Pam’s Pictorama Photo Post: Ah! Brighton in the early in the 20th century. This is the setting of many of my beloved photos of happy seaside visitors posing with a giant Felix doll. (See any number of posts, such as here and here.) My imagination turns to another universe where I am happy ensconced as an itinerant photographer, set up at the shore, busily snapping photos of happy tourists. Another fantasy I indulge in is that I travel to Brighton and find one of the intact Felix dolls in a dusty closet there – and take it home for my very own! (The seller identified this photo as Brighton; the photo is entirely unmarked.)

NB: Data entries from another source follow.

(* ===== verification/CycleSteps.v ===== *)
(** * CycleSteps: what a cycle does before and around its entry

    The functions of [application/cycle_service.py] that
    [run_automated_trading_cycle] calls, over an adapter and the sessions of
    [Database].  A cycle's state is the adapter's world, the database, and the
    [CycleResult] it mutates; an exception keeps what was done before it. *)
From S2P Require Import Prelude PyDecimal PyValue State ClientOrderId Receipts Candidates PortfolioRisk RiskControls.
From S2P Require Import RuntimeLock Funnel Adapter AccountWriter Quantities Reconciliation Entry Exit Protection Recovery.
From S2P Require Import BinanceAdapter Database Repository RecoveryExecutor LocalState Canonical Evidence FactPersistence Cycle.
Local Open Scope Z_scope.
Local Open Scope py_scope.

(** ** The adapter of a cycle *)

(** What a cycle calls beyond [ExchangeAdapter]; the optional operations are
    looked up with [hasattr]. *)
Class CycleAdapter (W : Type) := {
  cycle_exchange :: ExchangeAdapter W;
  market_snapshot : string -> SM W PreSubmitMarketSnapshot;
  stop_replacement : option (string -> string -> Dec -> Dec -> string -> SM W ExchangeOrderReceipt);
  filled_order_by_id : option (string -> string -> SM W (option ExchangeOrderReceipt));
  account_writer_valid : SM W bool }.

Definition binance_cycle_adapter {W} {V : VenueClient W} (cap : option AccountWriterCapability) :
    CycleAdapter (AState W) := {|
  cycle_exchange := binance_adapter cap;
  market_snapshot := fetch_market_snapshot;
  stop_replacement := Some (submit_stop_replacement cap);
  filled_order_by_id := Some query_filled_order_by_id;
  account_writer_valid := _recovery_writer_valid cap |}.

(** What the process is configured with, and the advisory review: its status, or
    the exception it raised; [review_skip] is the record that it was skipped. *)
Class CycleHost := {
  host_values :: Host;
  allow_unmanaged_positions : string;
  external_baseline_json : string;
  json_loads : string -> res PyVal;
  execution_baseline_keys : gset string;
  trade_review : CycleRequest -> TradeCandidate -> res string;
  review_skip : CycleRequest -> string -> res unit }.

Section baseline.
Context {H : CycleHost}.

Fixpoint baseline_of (payload : PyDict) : res (list (string * Dec)) :=
  match payload with
  | [] => Ok []
  | (key, value) :: payload =>
      assert_or (bool_decide (key ∈ execution_baseline_keys))
        (ValueError "external baseline key is outside execution scope") ≫= fun _ =>
      py_decimal value ≫= fun quantity =>
      assert_or (negb (quantity <=? dzero)%D) (ValueError "external baseline quantity must be positive") ≫= fun _ =>
      baseline_of payload ≫= fun rest => Ok ((key, quantity) :: rest)
  end.

Definition _load_external_baseline_positions : res (list (string * Dec)) :=
  if negb (String.eqb (str_lower allow_unmanaged_positions) "true") then Ok []
  else
  let raw := strip external_baseline_json in
  if negb (str_truthy raw) then Raise (ValueError "V2_EXTERNAL_BASELINE_JSON is required")
  else
  json_loads raw ≫= fun payload =>
  match payload with
  | VDict _ d => baseline_of d
  | _ => Raise (ValueError "V2_EXTERNAL_BASELINE_JSON must be a JSON object")
  end.
End baseline.

(** ** The order of queries *)

(** [order_by(key.desc())]: of equal keys, the first inserted first. *)
Section order.
Context {R : Type} (key : R -> datetime).
Fixpoint insert_newest (x : R) (l : list R) : list R :=
  match l with
  | [] => [x]
  | y :: l' => if key y <=? key x then x :: l else y :: insert_newest x l'
  end.
Definition newest_first (l : list R) : list R := foldr insert_newest [] l.
End order.

(** [sorted(...)] of texts. *)
Definition sorted_texts (l : list string) : list string := map fst (sort_keys (map (fun s => (s, tt)) l)).

(** ** Exits rebuilt from fills *)

Definition all_exit_reasons : list ExitReason :=
  [HARD_STOP; TAKE_PROFIT; TIME_EXIT; STRATEGY_INVALIDATION; OPPOSITE_SIGNAL_CLOSE; PROTECTION_FAILURE_EMERGENCY;
   CANARY_MARGIN_CEILING; MANUAL_REDUCE_ONLY].
(** [ExitReason(value)] *)
Definition exit_reason_of_value (value : string) : res ExitReason :=
  match List.find (fun r => String.eqb (exit_reason_value r) value) all_exit_reasons with
  | Some r => Ok r
  | None => Raise (ValueError "not a valid ExitReason")
  end.

Definition fill_amounts (fills : list ExchangeFillReceipt) : list (Dec * Dec) :=
  map (fun f => (ef_filled_quantity f, ef_fill_price f)) fills.
Definition filled_total (fills : list ExchangeFillReceipt) : Dec := fills_quantity (fill_amounts fills).
Definition fees_total (fills : list ExchangeFillReceipt) : Dec := dsum (map ef_fee fills).
Definition last_fill_time (fills : list ExchangeFillReceipt) : datetime := latest_time (map ef_fill_timestamp fills).

(** The closed exit that a sequence of fills of one order amounts to. *)
Definition closed_exit (client_order_id exchange_order_id : string) (fills : list ExchangeFillReceipt)
    (average : option Dec) : ExitExecutionResult :=
  mkExitResult EXIT_CLOSED CLOSED client_order_id (Some exchange_order_id) (map ef_trade_id fills) (filled_total fills)
    average (fees_total fills) (Some dzero) (if is_nonempty fills then Some (last_fill_time fills) else None) [].

Section steps.
Context {H : CycleHost} {W : Type} {A : CycleAdapter W}.

Notation World := (World (W := W)).
Definition CS : Type := World * CycleResult.

Definition in_world {X} (m : SM World X) : SM CS X := fun '(w, r) => let '(x, w') := m w in (x, (w', r)).
Definition note (f : CycleResult -> CycleResult) : SM CS unit := fun '(w, r) => (Ok tt, (w, f r)).
Definition result_now : SM CS CycleResult := fun '(w, r) => (Ok r, (w, r)).
Definition failing (tag : string) : SM CS unit := note (record_error tag).

(** A program that opens its own sessions. *)
Definition on_store {X} (m : SM Session X) : SM World X := fun '(w, s) => let '(r, s') := m s in (r, (w, s')).
(** [with get_session_factory()() as session: m], where [m] also calls the venue. *)
Definition in_session {X} (m : SM World X) : SM World X := fun '(w, s) =>
  let '(r, (w', s')) := m (w, mkSession (s_committed s) (s_committed s) (s_draws s)) in
  (r, (w', mkSession (s_committed s') (s_committed s') (s_draws s'))).

Definition at_venue {X} (m : SM W X) : SM CS X := in_world (on_adapter m).
Definition in_store {X} (m : SM Session X) : SM CS X := in_world (on_store m).

(** ** Reads *)

Definition _runtime_entry_enabled : SM Session bool :=
  stry (with_session (let! control := get_runtime_control "global" in sret (ct_entry_enabled control)))
    (fun _ => Some (sret false)).

Definition _fetch_step_size (symbol : string) : SM W Dec :=
  stry (let! market := market_snapshot symbol in sret (ms_step_size market)) (fun _ => Some (sret (mkDec 1 (-3)))).

Definition _account_writer_valid_for_adapter (mode : V2ExecutionMode) : SM W bool :=
  if bool_decide (mode = BINANCE_TESTNET) then account_writer_valid else sret true.

Definition ClaimRefs : Type := gmap string (gset string).
Definition empty_local_state : LocalStateView := mkLocalState [] [] ∅ [] ∅.

(** [None] is the status UNAVAILABLE. *)
Definition _build_local_state (mode : V2ExecutionMode) (fail_closed : bool) :
    SM Session (option (LocalStateView * ClaimRefs)) :=
  stry (let! baseline := slift _load_external_baseline_positions in
        let! loaded := with_session (load_local_state_from_session mode baseline) in
        sret (Some loaded))
    (fun _ => Some (sret (if fail_closed then None else Some (empty_local_state, ∅)))).

(** ** Portfolio risk *)

(** The decision, or that an active intent has no known risk. *)
Definition _evaluate_durable_portfolio_risk (q : CycleRequest) (candidate : TradeCandidate)
    (snapshot : AuthoritativeAccountSnapshot) (initial_risk_usdt : Dec) (max_open_positions : option Z)
    (max_total_fraction : option Dec) : SM Session (option PortfolioRiskDecision) :=
  let! exposures := with_session (list_active_initial_risk_exposures (cq_execution_mode q)) in
  let '(committed, has_unknown_active_risk) := exposures in
  if has_unknown_active_risk then sret None
  else sret (Some (evaluate_portfolio_risk (as_equity snapshot) (cq_symbol q) (tc_direction candidate) initial_risk_usdt
    committed (default MAX_TOTAL_INITIAL_RISK_FRACTION max_total_fraction) MAX_SAME_DIRECTION_CLUSTER_RISK_FRACTION
    (default MAX_OPEN_POSITIONS max_open_positions))).

(** ** The reconciliation fact *)

Definition optional_text (o : option Dec) : PyVal := match o with Some d => VStr (dec_text d) | None => VNone end.
Definition rows_value (key : string) (l : list PyDict) : PyDict := [(key, VList "" (map (VDict "") l))].

Definition exchange_position_fact (quarantined : list string) (p : ExchangePositionSnapshot) : PyDict :=
  [("symbol", VStr (xp_symbol p)); ("direction", VStr (xp_direction p)); ("quantity", VStr (dec_text (xp_quantity p)));
   ("entry_price", VStr (dec_text (xp_entry_price p))); ("mark_price", VStr (dec_text (xp_mark_price p)));
   ("unrealized_pnl", VStr (dec_text (xp_unrealized_pnl p)));
   ("leverage", match xp_leverage p with Some z => VInt z | None => VNone end);
   ("ownership", VStr (if bool_decide (exchange_key p ∈ quarantined) then "EXTERNAL_QUARANTINED" else "MANAGED_V2"))]%string.

Definition exchange_order_fact (o : ExchangeOrderSnapshot) : PyDict :=
  [("exchange_order_id", VStr (xo_exchange_order_id o)); ("client_order_id", ostr_value (xo_client_order_id o));
   ("symbol", VStr (xo_symbol o)); ("side", VStr (xo_side o)); ("order_type", VStr (xo_order_type o));
   ("quantity", VStr (dec_text (xo_quantity o))); ("price", optional_text (xo_price o)); ("status", VStr (xo_status o));
   ("reduce_only", VBool (xo_reduce_only o))]%string.

Definition local_position_fact (p : LocalPositionView) : PyDict :=
  [("position_id", VStr (lp_position_id p)); ("symbol", VStr (lp_symbol p)); ("direction", VStr (lp_direction p));
   ("quantity", VStr (dec_text (lp_quantity p))); ("state", VStr (position_state_value (lp_state p)));
   ("has_active_protection", VBool (lp_has_active_protection p))]%string.

Definition discrepancy_fact (d : Discrepancy) : PyDict :=
  [("code", VStr (code_value (d_code d))); ("symbol", ostr_value (d_symbol d)); ("detail", free_text);
   ("local_position_id", ostr_value (d_local_position_id d)); ("exchange_ref", ostr_value (d_exchange_ref d))]%string.

Definition _persist_reconciliation_fact (q : CycleRequest) (snapshot : AuthoritativeAccountSnapshot)
    (local_state : LocalStateView) (recon : ReconciliationResult) : SM Session unit :=
  let captured_at := default (cq_now q) (rc_reconciled_at recon) in
  with_session (
    record_reconciliation (cq_execution_mode q)
      (rows_value "positions" (map (exchange_position_fact (rc_quarantine_candidates recon)) (as_positions snapshot)))
      (rows_value "open_orders" (map exchange_order_fact (as_pending_orders snapshot)))
      (rows_value "positions" (map local_position_fact (ls_positions local_state)))
      (rows_value "mismatches" (map discrepancy_fact (rc_discrepancies recon)) ++
       [("entry_blocked_symbols", texts_value (sorted_texts (elements (rc_entry_blocked_symbols recon))))]%string)
      (recon_status_value (rc_status recon)) captured_at (Some (cq_cycle_id q)) ;;;
    (if bool_decide (rc_status recon = HEALTHY) then resolve_reconciliation_incidents captured_at ;;; sret tt
     else sret tt) ;;;
    commit).
End steps.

There is a history of Mickey Mouse dolls for posing with as well. Perhaps because the copyright was held a bit closer, most of those Mickey’s are off-model indeed, at least among the ones I own. (Some of those post are here and here.) I offer an especially unidentifiable example from a prior post, taken at the Chicago World’s Fair, from my collection below.
Today’s photo is a very proper looking Mickey Mouse – he doesn’t even have that sort of fang-y look I like that many of the British Mickey’s I have, influenced by the design of Dean’s Rag Company. I share one of those below. Someone paid up for this Mickey stand-in and purchased the real thing I think.
Today’s photo is quite tiny, just a very few inches across, about 2.5″x 1.75″ including the border. It has a reddish cast to it (I have enhanced it slightly, increasing the contrast) which Kim tells me looks like sun contact prints he used to make as a kid. It is printed on a thickish paper, somewhat brittle paper, unlike what one expects from more contemporary photo paper or even and early photo postcard. While I cannot really pinpoint the precise process, I believe it was some sort of a simple early contact print, made in a camera. Obviously it was fixed and not entirely fugitive, as it is with us almost a century later.
This photo is a rather homemade affair overall, and the fellow seems to have been persuaded to stop, well-dressed (short trousers, cap and tie), briefcase and all and perch on this primitive seat with Mickey. He’s thrown an arm around Mickey’s shoulders. There appears to be another camera on a tripod behind him to one side, and the shadows on this beach are long. To me it feels like early morning rather than evening.
I like the woman behind him most of all. There’s something about the casual way she is captures that especially appeals. A bath house of some sort is shown in the distance, just beyond her, a wooden beach chair too if you look very carefully. Unlike the Felix photos there is no evidence of a numbering system to return the photo to the person posing so I can’t imagine how that might work. I wonder a bit if this wasn’t either just someone sort of stealing a photo in passing, or someone the photographer knew. A summer long past, for me it tugs at a certain yearning for the early mornings and quiet evenings at the beach where I grew up, enjoyed before or after busy, tourist and family jammed days.